On March 27, the New York Times reported that Secretary of War Pete Hegseth struck four Army officers—two Black men and two women—from a brigadier general promotion list. NPR confirmed at least six blocked promotions across multiple branches. This piece does not address Generals George or Hodne. The argument is structural.

One blocked officer is a Black armor officer, flagged for a paper he wrote fifteen years ago, examining why Black officers historically opted for support roles over combat positions. The system that encouraged officers to produce race-conscious scholarship is the same system that used race-conscious criteria to shape promotion slates. The paper is not the problem. The system that incentivized it is.

That system was codified. President Biden’s Executive Order 14035 mandated that every agency make DEIA a priority component of strategic planning.

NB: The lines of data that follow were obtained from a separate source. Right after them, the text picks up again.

(** * TaskBuddy gamification core: a shallow embedding and its properties

    The development follows the gamification code of the repository
    (level system, streak system, bonus calculator, leaderboard,
    achievement engine) and the [points_ledger] balance trigger of the
    database schema.

    Conventions of the embedding.
    - A JavaScript [number] that carries a fraction (multipliers, bonus
      percentages, hours) is an IEEE 754 binary64 value, modelled with the
      Standard Library's [spec_float] at precision 53 and maximal exponent
      1024, so that rounding is the rounding of the running program.
    - Counters, identifiers of days, XP amounts, levels and SQL [INT]
      columns are integers, modelled in [Z].
    - A [Date] is modelled by its time value (milliseconds since the epoch).
    - Database tables are lists of rows in insertion order. *)

From Stdlib Require Import ZArith List Bool Lia String SpecFloat Permutation Sorted.
From stdpp Require Import gmap strings list sorting.

Local Open Scope Z_scope.

(** ** JavaScript numbers *)

Module JsNumber.

Definition number : Type := spec_float.

Definition prec : Z := 53.
Definition emax : Z := 1024.

(** The number denoted by an integer literal (exact below 2^53). *)
Definition num (z : Z) : number := binary_normalize prec emax z 0 false.

Definition add : number -> number -> number := SFadd prec emax.
Definition sub : number -> number -> number := SFsub prec emax.
Definition mul : number -> number -> number := SFmul prec emax.
Definition div : number -> number -> number := SFdiv prec emax.

(** A decimal literal [n / d] (such as [0.05 = 5 / 100]) denotes the double
    nearest to the quotient, which is what the correctly rounded division of
    the two exactly representable integers yields. *)
Definition dec (n d : Z) : number := div (num n) (num d).

(** Relational operators: every comparison with [NaN] is false. *)
Definition le (x y : number) : bool := SFleb x y.
Definition gt (x y : number) : bool := SFltb y x.
Definition ge (x y : number) : bool := SFleb y x.

(** [===] on numbers. *)
Definition strict_eq (x y : number) : bool := SFeqb x y.

(** SameValueZero, the comparison of [Array.prototype.includes]. *)
Definition sameValueZero (x y : number) : bool :=
  match x, y with
  | S754_nan, S754_nan => true
  | _, _ => SFeqb x y
  end.

Definition includes (l : list number) (x : number) : bool :=
  existsb (fun y => sameValueZero y x) l.

(** [Math.min] of two arguments: [NaN] if either is, [-0] below [+0]. *)
Definition Math_min (x y : number) : number :=
  match x, y with
  | S754_nan, _ | _, S754_nan => S754_nan
  | S754_zero sx, S754_zero sy => S754_zero (sx || sy)
  | _, _ => if SFltb y x then y else x
  end.

(** [Math.round]: the integer nearest to [x], ties towards +infinity; the
    sign of a zero result is the sign of [x].  For a finite
    [x = (-1)^s * m * 2^e] with [e < 0] the result is
    [floor (x + 1/2) = floor ((2 * (+-m) + 2^(-e)) / 2^(1-e))]. *)
Definition Math_round (x : number) : number :=
  match x with
  | S754_finite s m e =>
      if 0 <=? e then x
      else
        let n := (2 * cond_Zopp s (Zpos m) + 2 ^ (- e)) / 2 ^ (1 - e) in
        if n =? 0 then S754_zero s else num n
  | _ => x
  end.

(** The integer a number denotes, when it denotes one. *)
Definition to_Z (x : number) : option Z :=
  match x with
  | S754_zero _ => Some 0
  | S754_finite s m e =>
      if 0 <=? e then Some (cond_Zopp s (Zpos m) * 2 ^ e)
      else if (Zpos m) mod 2 ^ (- e) =? 0
           then Some (cond_Zopp s (Zpos m) / 2 ^ (- e))
           else None
  | _ => None
  end.

End JsNumber.

Import JsNumber.

Declare Scope js_scope.
Delimit Scope js_scope with js.
Infix "+" := add : js_scope.
Infix "-" := sub : js_scope.
Infix "*" := mul : js_scope.
Infix "/" := div : js_scope.
Infix ">=" := ge : js_scope.

(** ** Completion of a call *)

(** A call either returns a value or throws.  [ValidationError] is the
    error class of the application's input validation; [TypeError] is the
    language's own, thrown on reading a property of [null]. *)
Inductive JsError : Type :=
  | TypeError
  | ValidationError.

Inductive completion (A : Type) : Type :=
  | Normal (v : A)
  | Throw (e : JsError).

Arguments Normal {A} v.
Arguments Throw {A} e.

(** The completion of a call to a function whose body contains no [throw]
    and calls nothing that throws. *)
Definition returns {A : Type} (v : A) : completion A := Normal v.

Definition rejects {A : Type} (c : completion A) : Prop :=
  exists e, c = Throw e.

(** ** lib/gamification/bonusCalculator.ts *)

Module BonusCalculator.

Definition STREAK_MULTIPLIER : number := dec 5 100.
Definition MAX_STREAK_BONUS : number := dec 25 10.
Definition STREAK_MILESTONES : list number :=
  map num [3; 7; 14; 30; 60; 100].

Record Breakdown : Type := {
  base : number;
  streak : number;
  milestone : number
}.

Record PointsBreakdown : Type := {
  basePoints : number;
  streakMultiplier : number;
  streakBonus : number;
  milestoneBonus : number;
  totalPoints : number;
  breakdown : Breakdown
}.

Definition calculateStreakBonus (basePoints streakDays : number) : PointsBreakdown :=
  let multiplier :=
    Math_min (num 1 + streakDays * STREAK_MULTIPLIER)%js MAX_STREAK_BONUS in
  let bonusPoints := Math_round (basePoints * (multiplier - num 1))%js in
  let totalPoints := (basePoints + bonusPoints)%js in
  let milestoneBonus :=
    if includes STREAK_MILESTONES streakDays
    then (streakDays * num 5)%js
    else num 0 in
  {| basePoints := basePoints;
     streakMultiplier := multiplier;
     streakBonus := bonusPoints;
     milestoneBonus := milestoneBonus;
     totalPoints := (totalPoints + milestoneBonus)%js;
     breakdown := {| base := basePoints;
                     streak := bonusPoints;
                     milestone := milestoneBonus |} |}.

(** [dueDate] and [completedAt] are the time values of the two [Date]
    arguments. *)
Definition calculateEarlyCompletionBonus
  (basePoints dueDate completedAt : number) : number :=
  if (completedAt >= dueDate)%js then num 0
  else
    let hoursEarly := ((dueDate - completedAt) / num (1000 * 60 * 60))%js in
    if (hoursEarly >= num 48)%js then Math_round (basePoints * dec 25 100)%js
    else if (hoursEarly >= num 24)%js then Math_round (basePoints * dec 15 100)%js
    else if (hoursEarly >= num 12)%js then Math_round (basePoints * dec 10 100)%js
    else if (hoursEarly >= num 6)%js then Math_round (basePoints * dec 5 100)%js
    else num 0.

The DoD Human Capital Operating Plan for FY 2022–2026 embedded demographic targets across recruiting, retention, and promotion. The Pentagon’s Strategic Management Plan devoted one of every six pages to diversity initiatives. This shaped every general officer promotion board during its effective period.

The problem Hegseth confronts is mathematical before it is political. When promotion boards operate for years under demographic weighting, the senior ranks reflect those inputs. Any correction toward merit-based evaluation will produce demographic outputs that differ from the managed outputs. Critics will call those new outputs evidence of racial bias. They are evidence that racial bias previously existed in the other direction and is now being removed.

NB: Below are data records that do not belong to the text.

(** X15.  When its statement executes, the list answers 200 with one row
    for every article and author row the join pairs, no pair left out or
    repeated, newest first, and [count] is the number of rows.  A row holds
    the article's columns and the author's username, and neither the
    author's email nor the password. *)
Theorem getAllArticles_lists (req : Request) (w : World) :
  fault_at 0 w = None ->
  exists listing : list (Article * User),
    Permutation listing (authored w) /\
    newest_first listing /\
    fst (getAllArticles req w)
    = Respond (mkResponse 200
                 [("success", FVal (JBool true));
                  ("count", FVal (JNum (Z.of_nat (List.length listing))));
                  ("data", FRows (map article_with_username listing))]) /\
    forall row,
      In row (map article_with_username listing) ->
      has_key "username" row = true /\
      has_key "email" row = false /\
      has_key "password" row = false.
Proof.
  intros Hf. exists (order_by_created_at_desc (authored w)).
  split; [apply order_perm|]. split; [apply order_sorted|]. split.
  - unfold getAllArticles, try_catch, getAllArticles_body, bind.
    rewrite (db_query_ok _ _ Hf). simpl.
    change (authored (pop_fault w)) with (authored w).
    now rewrite length_map.
  - intros row Hin. apply in_map_iff in Hin. destruct Hin as (au & <- & _).
    now repeat split.
Qed.

Lemma getArticleById_data (req : Request) (w : World) (r : Response)
      (row : Obj) :
  fst (getArticleById req w) = Respond r ->
  field "data" (json r) = Some (FRow row) ->
  exists au, row = article_with_author au.
Proof.
  unfold getArticleById, try_catch, getArticleById_body, bind, db_query.
  destruct (fault_at 0 w); simpl.
  - intros [= <-]. discriminate.
  - destruct (filter _ _) as [|au rest]; simpl.
    + intros [= <-]. discriminate.
    + intros [= <-]. simpl. intros [= <-]. now exists au.
Qed.

(** X16.  The single read is an inner join: when the store answers and no
    article the id selects has an author row, be it that the id selects no
    article or that the author is gone, the answer is 404 "Article not
    found".  When it does answer with data, the row has the author's
    username and email, and never the password. *)
Theorem read_joins_author (req : Request) (w : World) :
  (fault_at 0 w = None ->
   (forall a u, In a (articles w) -> In u (users w) ->
                id_is (params_id req) a = true -> wrote a u = false) ->
   fst (getArticleById req w) = Respond not_found) /\
  (forall r row,
      fst (getArticleById req w) = Respond r ->
      field "data" (json r) = Some (FRow row) ->
      has_key "username" row = true /\
      has_key "email" row = true /\
      has_key "password" row = false).
Proof.
  split.
  - intros Hf Hno.
    rewrite (getArticleById_absent req w Hf); [reflexivity|].
    destruct (filter _ (authored w)) as [|[a u] rest] eqn:E; [reflexivity|].
    assert (Hin : In (a, u) (filter (fun au => id_is (params_id req) (fst au))
                                    (authored w))).
    { rewrite E. now left. }
    apply filter_In in Hin. destruct Hin as [Hin Hsel].
    unfold authored in Hin. apply in_flat_map in Hin.
    destruct Hin as (a' & Ha' & Hpair). apply in_map_iff in Hpair.
    destruct Hpair as (u' & [= <- <-] & Hu'). apply filter_In in Hu'.
    destruct Hu' as [Hu' Hw]. simpl in Hsel.
    specialize (Hno a' u' Ha' Hu' Hsel). unfold wrote in Hno.
    rewrite Hno in Hw. discriminate.
  - intros r row Hr Hd.
    destruct (getArticleById_data req w r row Hr Hd) as [au ->].
    now repeat split.
Qed.

(** *** The mutating routes *)

Lemma filter_cons_find {A : Type} (f : A -> bool) (l : list A) (x : A)
      (rest : list A) :
  filter f l = x :: rest -> find f l = Some x.
Proof.
  induction l as [|y l IH]; simpl; [discriminate|].
  destruct (f y); [now intros [= ->] | exact IH].
Qed.

Lemma checkOwnership_next (req : Request) (w : World) :
  fst (checkOwnership req w) = Next ->
  exists actor a,
    user req = Some actor /\
    find (id_is (params_id req)) (articles w) = Some a /\
    a_author_id a = get "id" actor.
Proof.
  open_handlers. destruct (fault_at 0 w); simpl; [discriminate|].
  destruct (filter (id_is (params_id req)) (articles w)) as [|a rest] eqn:E;
    simpl; [discriminate|].
  apply filter_cons_find in E.
  destruct (user req) as [actor|]; simpl; [|discriminate].
  destruct (strict_ne (a_author_id a) (get "id" actor)) eqn:N;
    [discriminate|].
  apply strict_ne_false_iff in N. intros _. now exists actor, a.
Qed.

Lemma checkOwnership_reads (req : Request) (w : World) :
  articles (snd (checkOwnership req w)) = articles w.
Proof. open_handlers; split_cases; reflexivity. Qed.

Lemma verifyJWT_same_id (req : Request) (w : World) :
  params_id (snd (verifyJWT req w)) = params_id req.
Proof.
  unfold verifyJWT. destruct (authorization req); try reflexivity.
  now destruct (verify t (clock w)).
Qed.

This is the core dishonesty in the current discourse. Commentators who defended race-conscious personnel management now describe its reversal as bigotry. If demographic outcomes are the product of selection criteria, then changing the criteria will change the outcomes. Calling the new outcomes racist while defending the old criteria as enlightened is not an argument. It is a political maneuver designed to make merit-restoration impossible by ensuring that any result of reform becomes evidence against the reformer.

The Times’ own framing illustrates the trap. The report identifies the blocked officers by race and sex, not by name, inviting the reader to conclude that any disruption to the promotion of Black or female officers is discriminatory on its face. That inference requires accepting the premise that demographic proportionality in the general officer ranks is the natural default from which departures must be justified. That premise is the product of the DEI regime itself—the very thing Hegseth is dismantling.

The deeper problem, as Tom Klingenstein has argued and as I have written in The American Mind, is that the diversity apparatus was never primarily about demographics. It was about institutional capture—parallel authority structures, commissarial officers loyal to an ideological program, and a general officer class conditioned to treat progressive social policy as professional obligation. The personnel outcomes were a symptom. The disease was the subordination of warfighting culture to a political project with no relationship to battlefield effectiveness.

Hegseth’s task is to rebuild a general officer corps selected for its ability to win wars. Every personnel decision will be litigated through a racial lens by those who benefit from the prior regime. The Secretary must persist. The alternative is to concede that merit is permanently subordinate to managed representation. The American military belongs to the nation, not to an ideology.